A new retrospective study on the advantages of thoracoscopic pneumonectomy over standard, open lobectomy entitled “Thoracoscopic Pneumonectomy: An 11-Year Experience” was published in Chest by Dr. Athar Battoo, from Roswell Park Cancer Institute (RPCI) in Buffalo, along with colleagues. Thoracoscopic pneumonectomies and lobectomies are procedures used to remove cancerous lung tissue or the entire lung in the case of lung cancer.
In this study, Dr. Demmy and his colleagues retrospectively analyzed all patients that were submitted to pneumonectomies at RPCI between 2002 and 2012. During this time period, 107 pneumonectomies were performed, among which 40 cases were done through an open surgery technique, 50 were submitted to a video-assisted thoracoscopic surgery (VATS), and 17 cases were changed from VATS to an open procedure.
“We performed a relatively large number of pneumonectomies without a significant event in the operating room such as excessive bleeding, which has been one of the major concerns that have prevented other surgeons from trying this technique,” said Dr. Demmy.
The researchers also reported an increase in the success rate of the surgeries from 50% to 82% when video-assisted thoracoscopic surgery pneumonectomies were performed.
“During the past 20 years, portions of the lungs have been removed for lung cancer through lobectomies, and that has been shown to be better done through small incisions or through thoracoscopic lobectomy compared with standard, open lobectomy,” said Todd Demmy, MD, FACS, Clinical Chair of the Department of Thoracic Surgery and Professor of Oncology at RPCI, in a press release. “We wanted to see if any of the benefits of the lobectomy — which typically involves removal of 20-50% of the organ — carry forward when you take the whole lung out in a pneumonectomy.”

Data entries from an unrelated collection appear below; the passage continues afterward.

(** * foodmini-vit: data_setup.py and model_builder.py

    A shallow embedding of the two modules of the repository.

    - [download_data], [create_dataloaders] (src/data_setup.py) run in a
      state-and-exception monad over a model of the file system, the
      network and the zip decoder.
    - [create_model_baseline_vit] (src/model_builder.py) runs in the same
      monad over a model of the torch runtime (global generator, the
      pretrained-weights hub, devices).

    The functions of the repository are transcribed statement by statement.
    What they call (pathlib, os, requests, zipfile, torchvision, torch) is
    modelled by the definitions that precede them; each of those says which
    library behaviour it stands for. *)

From stdpp Require Import gmap strings list sorting.
From Stdlib.Strings Require Import Ascii Byte.

Open Scope string_scope.

(** ** Python exceptions and the monad of effectful code *)

Inductive exn : Type :=
  | FileNotFoundError
  | FileExistsError
  | IsADirectoryError
  | NotADirectoryError
  | PermissionError
  | ConnectionError
  | BadZipFile
  | ValueError
  | TypeError
  | RuntimeError
  | KeyboardInterrupt.

#[global] Instance exn_eq_dec : EqDecision exn.
Proof. solve_decision. Defined.

(** [except OSError] in pathlib and os catches these (requests' exceptions
    derive from IOError, which is OSError). *)
Definition is_OSError (e : exn) : bool :=
  match e with
  | FileNotFoundError | FileExistsError | IsADirectoryError
  | NotADirectoryError | PermissionError | ConnectionError => true
  | _ => false
  end.

(** A computation reads and updates a state and either returns a value or
    raises; the state reached when it raises is kept (nothing is undone). *)
Definition M (St A : Type) : Type := St → St * (exn + A).

#[global] Instance M_ret {St} : MRet (M St) := λ A a s, (s, inr a).
#[global] Instance M_bind {St} : MBind (M St) :=
  λ A B k m s, match m s with
               | (s', inr a) => k a s'
               | (s', inl e) => (s', inl e)
               end.

Definition raise {St A} (e : exn) : M St A := λ s, (s, inl e).
Definition gets {St A} (f : St → A) : M St A := λ s, (s, inr (f s)).
Definition modify {St} (f : St → St) : M St unit := λ s, (f s, inr tt).
Definition lift {St A} (f : St → exn + A) : M St A := λ s, (s, f s).

(** [try: m except E: h] where [E] is the class of exceptions [handles]
    accepts. *)
Definition try_except {St A} (m : M St A) (handles : exn → bool)
    (h : exn → M St A) : M St A :=
  λ s, match m s with
       | (s', inl e) => if handles e then h e s' else (s', inl e)
       | r => r
       end.

(** ** pathlib.PurePosixPath *)

Module Path.

(** A pure path: the root ("", "/" or "//") and the components. *)
Record t : Type := Mk { root : string; parts : list string }.

#[global] Instance eq_dec : EqDecision t.
Proof. solve_decision. Defined.

(** [s.split("/")] *)
Fixpoint split_slash (s : string) : list string :=
  match s with
  | "" => [""]
  | String c r =>
      if decide (c = "/"%char) then "" :: split_slash r
      else match split_slash r with
           | h :: tl => String c h :: tl
           | [] => [String c ""]
           end
  end.

Fixpoint leading_slashes (s : string) : nat :=
  match s with
  | String c r => if decide (c = "/"%char) then S (leading_slashes r) else 0
  | "" => 0
  end.

(** POSIX keeps exactly two leading slashes apart. *)
Definition root_of (s : string) : string :=
  match leading_slashes s with
  | 0 => ""
  | 2 => "//"
  | _ => "/"
  end.

Definition proper (c : string) : bool :=
  negb (bool_decide (c = "")) && negb (bool_decide (c = ".")).

(** [Path(s)]: empty and "." components are dropped, ".." is kept. *)
Definition of_string (s : string) : t :=
  {| root := root_of s; parts := List.filter proper (split_slash s) |}.

(** [p / s]: an absolute right operand replaces the left one. *)
Definition join (p : t) (s : string) : t :=
  let q := of_string s in
  if decide (root q = "") then {| root := root p; parts := parts p ++ parts q |}
  else q.

(** [p.name]: the final component, "" when there is none. *)
Definition name (p : t) : string := List.last (parts p) "".

(** [p.parent]: the root and the empty relative path are their own parent. *)
Definition parent (p : t) : t :=
  {| root := root p; parts := removelast (parts p) |}.

Fixpoint concat_sep (l : list string) : string :=
  match l with
  | [] => ""
  | [c] => c
  | c :: r => c +:+ "/" +:+ concat_sep r
  end.

(** [str(p)] *)
Definition to_string (p : t) : string :=
  match parts p with
  | [] => if decide (root p = "") then "." else root p
  | ps => root p +:+ concat_sep ps
  end.

End Path.

Abbreviation path := Path.t.
Infix "/:" := Path.join (at level 40, left associativity).


(** ** The file system, the network and the zip decoder *)

(** Python [bytes]: a string of 8-bit characters. *)
Abbreviation bytes := string.

Inductive node : Type :=
  | Dir
  | File (content : bytes).

(** A member of a zip archive: its name inside the archive (a name ending
    in "/" is a directory) and its decompressed content. *)
Record zentry : Type := { filename : string; data : bytes }.
(** * miniWeather (serial build): a shallow embedding of the stencil engine

    The development follows [miniWeather_serial.cpp].  The program works on
    C [double]s; every kernel is written once, over an interface [Arith]
    of the arithmetic it uses, so that

    - statements about data movement (halos, aliasing, frames) are proved
      for every arithmetic, IEEE binary64 included;
    - algebraic statements (conservation) are proved for the exact real
      numbers;
    - what a division by zero does to a step is proved for binary64, from
      the specification of the kernel's primitive floats;
    - concrete runs in binary64 are evaluated with the kernel's primitive
      floats.

    The four heap blocks [state], [state_tmp], [flux] and [tend] are flat
    arrays addressed through pointers; a pointer is the name of its block,
    so two pointer arguments alias exactly when they are equal. *)

From Stdlib Require Import ZArith Reals Lra Lia Floats Classical.
From stdpp Require Import base list.

(** ** The arithmetic of the program *)

Class Arith := {
  F : Type;
  fadd : F -> F -> F;
  fsub : F -> F -> F;
  fmul : F -> F -> F;
  fdiv : F -> F -> F;
  fneg : F -> F;
  (** conversion of an [int] to [double] *)
  of_int : Z -> F;
  (** the decimal literal [m * 10^e] *)
  dec : Z -> Z -> F;
  (** [a <= b] and [a < b] *)
  fle : F -> F -> bool;
  flt : F -> F -> bool;
  (** [math.h] *)
  fsqrt : F -> F;
  fcos : F -> F;
  fexp : F -> F;
  ffabs : F -> F;
  fpow : F -> F -> F
}.

Declare Scope fl_scope.
Delimit Scope fl_scope with fl.
Infix "+" := fadd : fl_scope.
Infix "-" := fsub : fl_scope.
Infix "*" := fmul : fl_scope.
Infix "/" := fdiv : fl_scope.
Notation "- x" := (fneg x) : fl_scope.
Notation "# z" := (of_int z%Z) (at level 1, format "# z") : fl_scope.

(** Pointers to the four heap blocks allocated by [init]. *)
Inductive ptr := Pstate | Pstate_tmp | Pflux | Ptend.

#[global] Instance ptr_eq_dec : EqDecision ptr.
Proof. solve_decision. Defined.
(** * extract-docx.py: a shallow embedding and its properties

    The script reads a Word document through python-docx and dumps the
    paragraph texts and the table rows to a text file; when python-docx is
    not installed it prints a hint and asks the shell to open the document.

    The embedding keeps the shape of the script: a small state-and-exception
    monad over a world made of a file system, a table of open file objects
    and a chronological trace of the observable calls.  The collaborators
    (python-docx, [open], [print], [subprocess.run]) are modelled at the
    level of the Python calls the script makes, with the ways they fail:
    a console that cannot encode a message, an output that cannot be
    opened, a buffered write or a close whose flush fails. *)

From Stdlib Require Import Ascii String ZArith.
From stdpp Require Import gmap strings list fin_maps.

(** ** Text *)

(** Python [str] values are modelled as byte strings holding their UTF-8
    encoding; the line feed and the tab are single bytes that occur in no
    multi-byte sequence, so counting them on the encoding is counting them
    on the text.  A file opened with [encoding='utf-8'] then holds what
    has been flushed of the string that was written (the platform's
    newline translation is a fixed function of that string and is left
    out). *)

Definition LF : ascii := "010"%char.
Definition TAB : ascii := "009"%char.


Definition nl : string := String LF "".
Definition tab : string := String TAB "".

(** [sep.join(parts)] *)
Definition join (sep : string) (parts : list string) : string :=
  String.concat sep parts.

(** Occurrences of a character in a string. *)
Fixpoint count_char (c : ascii) (s : string) : nat :=
  match s with
  | EmptyString => 0
  | String a s' =>
      (if Ascii.eqb a c then 1 else 0) + count_char c s'
  end.

(** The first [n] bytes of a string. *)
Fixpoint string_take (n : nat) (s : string) : string :=
  match n, s with
  | S n', String a s' => String a (string_take n' s')
  | _, _ => EmptyString
  end.

(** [a] is the beginning of [b]. *)
Definition is_prefix (a b : string) : Prop := ∃ t, b = a +:+ t.

(** Every byte is below 128. *)
Fixpoint is_ascii (s : string) : bool :=
  match s with
  | EmptyString => true
  | String (Ascii _ _ _ _ _ _ _ b7) s' => negb b7 && is_ascii s'
  end.




(** The lines of a text file, as [readlines] cuts them (terminators
    dropped): a line ends at each line feed, and a last fragment without
    a line feed counts when it is not empty. *)
Fixpoint lines_from (cur : string) (s : string) : list string :=
  match s with
  | EmptyString => match cur with EmptyString => [] | _ => [cur] end
  | String a s' =>
      if Ascii.eqb a LF then cur :: lines_from "" s'
      else lines_from (cur +:+ String a "") s'
  end.

Definition file_lines (s : string) : list string := lines_from "" s.

(** ** The document, as python-docx presents it *)

Record Paragraph := { para_text : string }.
Record Cell := { cell_text : string }.
Record Row := { cells : list Cell }.
Record Table := { rows : list Row }.
Record Document := { paragraphs : list Paragraph; tables : list Table }.

(** ** Exceptions *)

Inductive os_error := ENOENT | EACCES | ENOSPC | EIO.

Inductive exn :=
| ImportError (name : string)
| ModuleNotFoundError (name : string)
| PackageNotFoundError (path : string)
| BadZipFile
| OSError (e : os_error)
| UnicodeEncodeError
| CalledProcessError
| ValueError.

(** [isinstance(e, ImportError)]: [ModuleNotFoundError] is its subclass. *)
Definition isinstance_ImportError (e : exn) : bool :=
  match e with
  | ImportError _ | ModuleNotFoundError _ => true
  | _ => false
  end.

(** ** The world *)

Inductive file :=
| Docx (d : Document)
| Text (s : string)
| Corrupt.

(** An open text file in write mode: its path, the chunks taken by the
    write calls that returned, and the chunk of a write call that raised.
    What was taken sits in the buffers of the file object; how much of it
    has reached the file is known when the file is closed. *)
Record handle := Handle {
  h_path : string;
  h_pending : list string;
  h_failed : option string
}.

Inductive event :=
| EPrint (s : string)
| EOpen (fd : nat) (path : string)
| EWrite (fd : nat) (s : string)
| EClose (fd : nat)
| ERun (args : list string) (shell : bool)
| EWait.

Record world := World {
  fs : gmap string file;
  fds : gmap nat handle;
  trace : list event
}.

Inductive host := Posix | Windows.

(** What the run cannot decide by itself: whether python-docx is
    installed; which texts with non-ASCII characters the encoding of the
    console can encode; whether the output file can be opened; which write
    call (by its index on the file object) raises because the flush it
    triggers fails; whether the flush at close fails; how many bytes of the
    text handed to the file object have reached the file when a flush has
    failed; the host platform; the exit status of the launched shell. *)
Record env := Env {
  docx_installed : bool;
  stdout_encodes : string -> bool;
  open_fault : option os_error;
  write_fault : nat -> option os_error;
  close_fault : option os_error;
  persisted : nat;
  platform : host;
  shell_status : Z
}.

(** ** The monad *)

Inductive result (A : Type) :=
| Ok (a : A)
| Raise (e : exn).
Arguments Ok {A} a.
Arguments Raise {A} e.

Definition M (A : Type) : Type := world -> result A * world.

Definition ret {A} (a : A) : M A := fun w => (Ok a, w).

Definition raise {A} (e : exn) : M A := fun w => (Raise e, w).

Definition bind {A B} (m : M A) (k : A -> M B) : M B :=
  fun w =>
    match m w with
    | (Ok a, w') => k a w'
    | (Raise e, w') => (Raise e, w')
    end.

Declare Scope py_scope.
Delimit Scope py_scope with py.
Notation "x <- m ;; k" := (bind m (fun x => k))
  (at level 100, m at next level, right associativity) : py_scope.
Notation "m ;; k" := (bind m (fun _ => k))
  (at level 100, right associativity) : py_scope.
Local Open Scope py_scope.

(** [try: body  except C: handler], with [catches] deciding [isinstance(e, C)]. *)
Definition try_except {A} (body : M A) (catches : exn -> bool) (handler : M A) : M A :=
  fun w =>
    match body w with
    | (Ok a, w') => (Ok a, w')
    | (Raise e, w') => if catches e then handler w' else (Raise e, w')
    end.

(** [for x in xs: body(x)] *)
Fixpoint for_each {A} (xs : list A) (body : A -> M unit) : M unit :=
  match xs with
  | [] => ret tt
  | x :: xs' => body x ;; for_each xs' body
  end.

Definition log (e : event) (w : world) : world :=
  {| fs := fs w; fds := fds w; trace := trace w ++ [e] |}.

(** ** The calls the script makes *)

Section Calls.
Variable E : env.

(** [from docx import Document] *)
Definition import_docx : M unit :=
  if docx_installed E then ret tt else raise (ModuleNotFoundError "docx").

(** [import subprocess]: standard library, always there. *)
Definition import_subprocess : M unit := ret tt.

(** [Document(path)]: python-docx raises [PackageNotFoundError] when the
    path is no file or not a zip archive. *)
Definition open_document (path : string) : M Document :=
  fun w =>
    match fs w !! path with
    | Some (Docx d) => (Ok d, w)
    | Some Corrupt => (Raise BadZipFile, w)
    | Some (Text _) | None => (Raise (PackageNotFoundError path), w)
    end.

(** [open(path, 'w', encoding='utf-8')]: creates or truncates. *)
Definition open_w (path : string) : M nat :=
  fun w =>
    match open_fault E with
    | Some e => (Raise (OSError e), w)
    | None =>
        let fd := fresh (dom (fds w)) in
        (Ok fd,
         {| fs := <[path := Text ""]> (fs w);
            fds := <[fd := Handle path [] None]> (fds w);
            trace := trace w ++ [EOpen fd path] |})
    end.

(** [f.write(s)]: the text goes to the buffers of the file object; the
    call raises when the flush it triggers fails, and the chunk of that
    call is then in an unknown state. *)
Definition write (fd : nat) (s : string) : M unit :=
  fun w =>
    match fds w !! fd with
    | None => (Raise ValueError, w)
    | Some h =>
        match write_fault E (length (h_pending h)) with
        | Some e =>
            (Raise (OSError e),
             {| fs := fs w;
                fds := <[fd := Handle (h_path h) (h_pending h) (Some s)]> (fds w);
                trace := trace w |})
        | None =>
            (Ok tt,
             {| fs := fs w;
                fds := <[fd := Handle (h_path h) (h_pending h ++ [s])
                                      (h_failed h)]> (fds w);
                trace := trace w ++ [EWrite fd s] |})
        end
    end.

(** The text handed to a file object, the chunk of a failed call included. *)
Definition handed (h : handle) : string :=
  join "" (h_pending h ++ option_list (h_failed h)).

(** The error [close] raises: its flush can fail when there is text to
    flush; after a failed write the flush meets the same device error and
    the run ends with the error of the write either way. *)
Definition closing_error (h : handle) : option os_error :=
  match h_failed h with
  | Some _ => None
  | None =>
      match handed h with
      | EmptyString => None
      | String _ _ => close_fault E
      end
  end.

(** What has reached the file when it is closed: the whole text when no
    flush has failed, else its first [persisted E] bytes. *)
Definition flushed (h : handle) : string :=
  match h_failed h, closing_error h with
  | None, None => handed h
  | _, _ => string_take (persisted E) (handed h)
  end.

Due to the fact that VATS pneumonectomy did not provide reduction in pain after surgery or incidence of complications when compared to thoracoscopic lobectomy, Dr. Demmy stated that ” . . . with time, those patients who underwent VATS pneumonectomy tended to have better pain ratings, whereas people who had large incisions with the open technique still had a lot of pain a year later.”
The researchers noted that 53% of patients who received VATS pneumonectomies reported being pain-free after the procedure, compared with 19% of patients who were submitted to an open surgical technique. In addition, patients with early-pathological-stage cancer that received successful VATS pneumonectomies had a median longer survival rate of 80 months compared to 16 and 28 months, respectively, for patients who were scheduled for a VATS procedure that was changed to an open procedure, and for patients who were scheduled for an open procedure from the beginning. Patients with advanced clinical stage disease that underwent the VATS procedure had a longer median overall survival of 42 months, compared with 13 months for those who received the open technique.
“Patients who need to undergo pneumonectomy tend to have worse tumors; they often need chemotherapy, and the VATS procedure might help them start chemotherapy or complete it if they have less pain from surgery,” said Dr. Demmy. “Less pain may also reduce the patient’s need for narcotics, and we’re finding now that narcotics may actually have an adverse effect on cancer patients and may increase the growth rate of some tumors, so reducing pain is essential.”
The researchers at Roswell Park Cancer Institute (RPCI) concluded that performing thoracoscopic pneumonectomy — the removal of the entire lung by a minimally invasive endoscopic approach — at an experienced center appears to be safe and may provide advantages to the patients in regard to pain and survival in the long term.
Currently, the researchers are monitoring the patients that were submitted to pneumonectomies in order to gain further knowledge into the issue and thus reduce the number of open pneumonectomies performed at the Roswell Park Cancer Institute.